According to academics and market analysts, digital currencies benefit from increasing usage. "The crypt is now gaining attention from corporations, government and the financial world that is long overdue," said CEO Waves.
Challenges of cryptocurrency to overcome
In order to gain broad acceptance, market analysts have noted that digital currencies would have to address several challenges. Knottenbelt and Gurguc identified six barriers to cryptocurrencies.
An article by Neil Haran, an enthusiast for cryptocurrencies and angel investor, in TechCrunch also discussed variables that are backward, explicitly price fluctuations and triggers.
These industry analysts describe some of the challenges:
Price instability
Price instability for digital currencies is a big challenge. Their ability to act as a value store and as an exchange channel is undermined. Most investors want the cryptocurrencies to be purchased and sold at the best price possible. Any of the key factors of ongoing market instability in cryptocurrencies exist.
Scalability
The failure to scale such digital currencies could easily prevent customers from accepting them. One such example is Bitcoin, the first digital currency to scale.

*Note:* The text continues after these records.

(** A receiver in step with the sender's line state recovers the payload and
    goes on with what follows it. *)
Lemma receive_stuffed (bs sfx tail : list byte) (st : Rx) (lf an : bool) (s : Scan) :
  receive LineStart sfx = Some ([], tail) ->
  rx_plain st = true ->
  scan_bytes (MkScan (rx_cr st) lf an) bs = Some s ->
  (if bs is [] then st = LineStart else lastLF s = true) ->
  receive st (stuff (rx_line st) bs ++ sfx) = Some (bs, tail).
Proof.
  intros Hsfx.
  revert st lf an. induction bs as [|b bs IH]; intros st lf an Hst Hscan Hend; [by subst|].
  cbn [scan_bytes] in Hscan. unfold scan_byte in Hscan; simpl in Hscan.
  assert (Hend' : forall st', (bs = [] -> is_byte b LF = true -> st' = LineStart) ->
            (if bs is [] then st' = LineStart else lastLF s = true)).
  { intros st' Hst'. destruct bs; [|done]. apply Hst'; [done|].
    destruct (_ || _); simplify_eq/=. done. }
  destruct (is_byte b LF) eqn:HLF.
  - apply is_byte_true in HLF as ->. destruct st; try discriminate Hst; try discriminate Hscan.
    simpl in Hscan |- *. pose proof (IH LineStart _ _ eq_refl Hscan (Hend' LineStart ltac:(done))) as HIH.
    change (is_byte LF LF) with (rx_line LineStart). by rewrite HIH.
  - destruct (rx_cr st) eqn:Hcr; simpl in Hscan; [discriminate|].
    assert (Hrx : receive (rx_after b) (stuff false bs ++ sfx) = Some (bs, tail)).
    { replace false with (rx_line (rx_after b)) by (unfold rx_after; by destruct (is_byte b CR)).
      eapply IH.
      - unfold rx_after. by destruct (is_byte b CR).
      - replace (rx_cr (rx_after b)) with (is_byte b CR); [exact Hscan|].
        unfold rx_after. by destruct (is_byte b CR).
      - apply Hend'. congruence. }
    simpl. rewrite HLF. destruct st; try discriminate; simpl.
    + destruct (is_byte b DOT) eqn:HD; simpl; [|by rewrite HD, Hrx].
      apply is_byte_true in HD as ->. simpl. by rewrite Hrx.
    + by rewrite Hrx.
Qed.
Lemma fail_frame probe p password stage err u out :
  let out' := fail_result probe p password stage err u out in
  o_Code out' = match err with ReplyError c _ => c | OtherError _ => o_Code out end /\
  o_DataStartedAt out' = o_DataStartedAt out /\ o_FinalResponseAt out' = o_FinalResponseAt out /\
  o_BytesSent out' = o_BytesSent out /\
  o_Recipients out' =
    map (fun r => if open_recipient r
                  then MkRR (rr_ID r) (fail_status err u) stage (o_Code out') (o_Enhanced out')
                         (o_Response out')
                  else r) (o_Recipients out).
Proof.
  unfold fail_result. pose proof (fail_error_frame probe p password stage err u out) as H.
  revert H. generalize (fail_error probe p password stage err u out). intros o H. simpl in *.
  destruct H as (H1 & H2 & H3 & H4 & H5). rewrite <- H5. done.
Qed.

Lemma closed_definite r : pre_rcpt r -> open_recipient r = false ->
  definite r /\ rr_Stage r = "RCPT_REJECTED"%string.
Proof.
  intros [Hs|[Hd [Ho|Ho]]] Hc; [|congruence|done].
  unfold open_recipient in Hc. by rewrite Hs in Hc.
Qed.

Lemma fail_ids probe p password stage err u out :
  map rr_ID (o_Recipients (fail_result probe p password stage err u out))
  = map rr_ID (o_Recipients out).
Proof.
  destruct (fail_frame probe p password stage err u out) as (_ & _ & _ & _ & ->).
  rewrite map_map. apply map_ext. intros r. by destruct (open_recipient r).
Qed.

(** A failure before DATA leaves a definite failure for every recipient. *)
Lemma fail_ended probe p password rs ids {A} n err s :
  Forall pre_rcpt rs -> map rr_ID rs = ids -> Pre rs s ->
  wp n (fail probe p password (A:=A) err false) (fun _ _ => False) (Ended ids) s.
Proof.
  intros Hrs Hids (Hd & Hf & Hc & Hb & Hr & Ht). unfold wp, fail, Ended. cbn -[fail_result].
  set (out' := fail_result probe p password (c_stage s) err false (c_out s)).
  pose proof (fail_ids probe p password (c_stage s) err false (c_out s)) as Hi.
  destruct (fail_frame probe p password (c_stage s) err false (c_out s)) as (H0 & H1 & H2 & H3 & H4).
  fold out' in Hi, H0, H1, H2, H3, H4. rewrite H1, H2, H3, Hi, Hr. repeat (split; [done|]).
  split; [|done]. rewrite H4, Hr, Forall_map. eapply Forall_impl; [exact Hrs|]. intros r Hp.
  destruct (open_recipient r) eqn:Ho; [|by apply closed_definite].
  apply fail_definite. rewrite H0. by destruct err.
Qed.

(** ** Steps before DATA that leave the recipients alone *)

Definition keeps {A} (n : Net) (m : C A) : Prop := forall rs ids s,
  Forall pre_rcpt rs -> map rr_ID rs = ids -> Pre rs s ->
  wp n m (fun _ => Pre rs) (Ended ids) s.

Definition same_core (f : Result -> Result) : Prop := forall out,
  o_DataStartedAt (f out) = o_DataStartedAt out /\
  o_FinalResponseAt (f out) = o_FinalResponseAt out /\ o_Code (f out) = o_Code out /\
  o_BytesSent (f out) = o_BytesSent out /\ o_Recipients (f out) = o_Recipients out.

Section Keeps.
  Context (n : Net).

Lemma keeps_bind {A B} (m : C A) (k : A -> C B) :
  keeps n m -> (forall a, keeps n (k a)) -> keeps n (m ≫= k).
Proof.
  intros Hm Hk rs ids s Hrs Hids Hs. apply wp_bind. eapply wp_mono; [by apply Hm| |done].
  intros a s' Hs'. by apply Hk.
Qed.
Definition IsLoopback (ip : Addr) : bool :=
  match Unmap ip with V4 a => N.shiftr a 24 =? 127 | V6 a _ => a =? 1 | Invalid => false end%N.
Definition IsMulticast (ip : Addr) : bool :=
  match Unmap ip with V4 a => N.shiftr a 28 =? 14 | V6 a _ => N.shiftr a 120 =? 255 | Invalid => false end%N.
Definition IsLinkLocalUnicast (ip : Addr) : bool :=
  match Unmap ip with
  | V4 a => N.shiftr a 16 =? 169 * 256 + 254 | V6 a _ => N.shiftr a 118 =? 0xfe80 / 64 | Invalid => false
  end%N.
Definition IsPrivate (ip : Addr) : bool :=
  match Unmap ip with
  | V4 a => (N.shiftr a 24 =? 10) || (N.shiftr a 20 =? 172 * 16 + 1) || (N.shiftr a 16 =? 192 * 256 + 168)
  | V6 a _ => N.shiftr a 121 =? 0xfc / 2
  | Invalid => false
  end%N.
Definition IsGlobalUnicast (ip : Addr) : bool :=
  match ip with
  | Invalid => false
  | V4 a => negb (a =? 0)%N && negb (a =? 2 ^ 32 - 1)%N
            && negb (IsLoopback ip) && negb (IsMulticast ip) && negb (IsLinkLocalUnicast ip)
  | V6 a _ => negb (a =? 0)%N && negb (IsLoopback ip) && negb (IsMulticast ip) && negb (IsLinkLocalUnicast ip)
  end.
(* ===== verification/Suppression.v ===== *)
(** * Suppression policy: [internal/suppression/service.go]

    Active entries, their application to the pending recipients of a message,
    and the operator's Add and Release.  [ParseAddress] based validation of
    the email in [Add] happens before the transaction and is not modelled:
    [add] is the transaction. *)

From S2P Require Import Prelude GoText Delivery SmtpClient Provider Database.

Module Suppression.

(** Whether an entry blocks [address] at [t].  Addresses compare by the
    database's [lower], here that of ASCII. *)
Definition blocks (t : Time) (address : string) (e : Suppression) : bool :=
  EqualFold (se_email e) address && is_null (se_released_at e) && null_or_gt (se_expires_at e) t.

(** [ActiveSQL(address)] *)
Definition ActiveSQL (t : At) (db : DB) (address : string) : bool :=
  exists_row (fun _ e => blocks (at_clock t) address e) (suppression_entries db).

(** [Lock]: the advisory lock has no effect on the data. *)
Definition Lock : M unit := query (fun _ _ => tt).

Definition pending_states (sending : bool) : list Status :=
  if sending then [SENDING] else [QUEUED; TEMP_FAILED].

Definition id_leb (x y : UUID * UUID) : bool := (fst x <=? fst y)%N.

(** The recipients of [mid] that an active entry blocks, with the entry. *)
Definition hits (mid : UUID) (sending : bool) (t : At) (db : DB) : list (UUID * UUID) :=
  sort_by id_leb
    (List.concat (map (fun kr =>
       map (fun ke => (fst kr, fst ke))
         (select (fun _ e => blocks (at_clock t) (r_address (snd kr)) e) (suppression_entries db)))
     (select (fun _ r => bool_decide (r_message_id r = mid)
                         && one_of (r_status r) (pending_states sending)) (recipients db)))).

Definition suppress_decision (sid : UUID) : json :=
  JObj [("version", JNum 1); ("action", JStr "SUPPRESS"); ("scope", JStr "policy");
        ("terminal", JBool true); ("may_have_delivered", JBool false);
        ("failover_allowed", JBool false); ("suppression_id", JId sid)]%string.

Definition suppress_row (t : At) (sid : UUID) (r : RecipientRow) : RecipientRow :=
  r <| r_status := SUPPRESSED |> <| r_retry_at := None |> <| r_retry_automatic := false |>
    <| r_completed_at := Some (at_clock t) |> <| r_decision := Some (suppress_decision sid) |>.

(** [Apply]: suppresses the blocked recipients and returns how many hits. *)
Definition Apply (mid : UUID) (attempt : option UUID) (sending : bool) : M nat :=
  found ← query (hits mid sending);
  forM found (fun h =>
    exec (fun t db => db <| recipients :=
      update (fun k _ => bool_decide (k = fst h)) (suppress_row t (snd h)) (recipients db) |>);;
    id ← fresh;
    record_event id (fun t => MkEventRow mid (Some (fst h)) attempt "RECIPIENT_SUPPRESSED" (at_now t) "policy"
      (JObj [("suppression_id", JId (snd h)); ("boundary", JStr (if sending then "before_data" else "pending"))]%string) None));;
  mret (length found).

(** ** Operator changes *)

Definition validateAudit (actor reason : string) : bool :=
  negb (String.eqb (TrimSpace actor) "" || String.eqb (TrimSpace reason) ""
        || (128 <? String.length actor)%nat || (2048 <? String.length reason)%nat
        || negb (ValidString (actor ++ reason))
        || ContainsAny (actor ++ reason) (String "000" "")).

Definition audit (action actor : string) (data : json) : M unit :=
  id ← fresh;
  stmt (fun _ db => rows ← insert_row id (MkAudit action actor data) (maintenance_audit db);
                    Some (tt, db <| maintenance_audit := rows |>)).

(** The unique index on [lower(email)] over unreleased entries. *)
Definition email_free (email : string) (db : DB) : bool :=
  negb (exists_row (fun _ e => EqualFold (se_email e) email && is_null (se_released_at e))
          (suppression_entries db)).

Definition categories : list string :=
  ["manual"; "hard_bounce"; "complaint"; "invalid"; "unsubscribe"]%string.

(** [Service.Add] from [begin] on; the address passed [validateEmail]. *)
Definition Add (email category actor reason : string) (expiresAt : option Time) : M (TxEnd UUID) :=
  if negb (validateAudit actor reason)
  then raise (ErrText "actor (1..128 bytes) and reason (1..2048 bytes) required")
  else if negb (one_of category categories) then raise (ErrText "invalid suppression category")
  else
    Lock;;
    future ← query (fun t _ => null_or_gt expiresAt (at_clock t));
    (if future : bool then mret tt else raise (ErrText "expiry must be in the future"));;
    active ← query (fun t db => ActiveSQL t db email);
    (if active : bool then raise ErrActive else mret tt);;
    exec (fun t db => db <| suppression_entries :=
      update (fun _ e => EqualFold (se_email e) email && is_null (se_released_at e))
        (fun e => e <| se_released_at := Some (at_clock t) |>) (suppression_entries db) |>);;
    id ← fresh;
    stmt (fun t db =>
      if email_free email db then
        rows ← insert_row id (MkSuppression email category "operator" actor reason (at_now t)
                                expiresAt None) (suppression_entries db);
        Some (tt, db <| suppression_entries := rows |>)
      else None);;
    audit "SUPPRESSION_ADDED" actor
      (JObj [("id", JId id); ("email", JStr email); ("category", JStr category);
             ("scope", JStr "gateway_global")]%string);;
    mret (Commit (inr id)).

(** [Service.Release] *)
Definition Release (id : UUID) (actor reason : string) : M (TxEnd unit) :=
  if negb (validateAudit actor reason)
  then raise (ErrText "actor (1..128 bytes) and reason (1..2048 bytes) required")
  else
    Lock;;
    n ← stmt (fun t db =>
      let hit k (e : Suppression) := bool_decide (k = id) && is_null (se_released_at e) in
      Some (count_rows hit (suppression_entries db),
            db <| suppression_entries :=
              update hit (fun e => e <| se_released_at := Some (at_clock t) |>)
                (suppression_entries db) |>));
    (if n =? 1 then mret tt else raise ErrStale);;
    audit "SUPPRESSION_RELEASED" actor (JObj [("id", JId id); ("reason", JStr reason)]%string);;
    mret (Commit (inr tt)).

End Suppression.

Bitcoin is intended to handle 7 transactions per second. This is much less than other types of payment such as Visa, which process 24,000 transactions per second. Some market participants called for an increase in block size to increase the ability of the Bitcoin network. Following a lack of support from many suggested solutions, the Bitcoin network has introduced several changes, including Separated Witness and the Lightning Network.
Complexity
The underlying technologies have complicated digital currencies and time and energy investment might be required to understand these technologies. It is important to generally consider products that are user-friendly.
A individual must understand how public and private keys function in order to use Bitcoin. They need to take different steps to acquire and use the digital currency in transactions.
Regulation
Digital currencies' regulatory landscape is quite complex as jurisdictions follow diverse approaches to supervision. This leaves the whole digital currency questionable.
If government officers collaborate to establish universal rules, Bitcoin will be exceedingly difficult to achieve mass adoption. The whole digital currency field is more unpredictable by providing such a highly fragmented landscape.
Hard Fork
Hard forks are frequent modifications to a digital currency protocol. They bring more vulnerability. A hard boundary fork might change this and put a hard cap at 42 million units. Bitcoin has a hard bound of 21 millions of units at any time (21 million units).
Hard forks will theoretically break the blockchain of a digital currency into two and build two competing chains. This can provide users and investors with additional uncertainty.
Incentives
Two academics (Knottenbelt and Gurguc) suggest that developers should think when designing digital currencies how they can use behavior rewards.
For example, the Bitcoin Protocol compensates miners for inspecting transactions, which makes it worthwhile for the advanced hardware and energy costs. Unless rewards are carefully and conscientiously developed, the mechanism would be left open to those users to manipulate.
In conclusion, by meeting this landmark, digital currencies will be able to conquer many main obstacles. Overcome the challenges, which are much more attractive to consumers and investors. They could also generate for everyone involved in the room a better situation.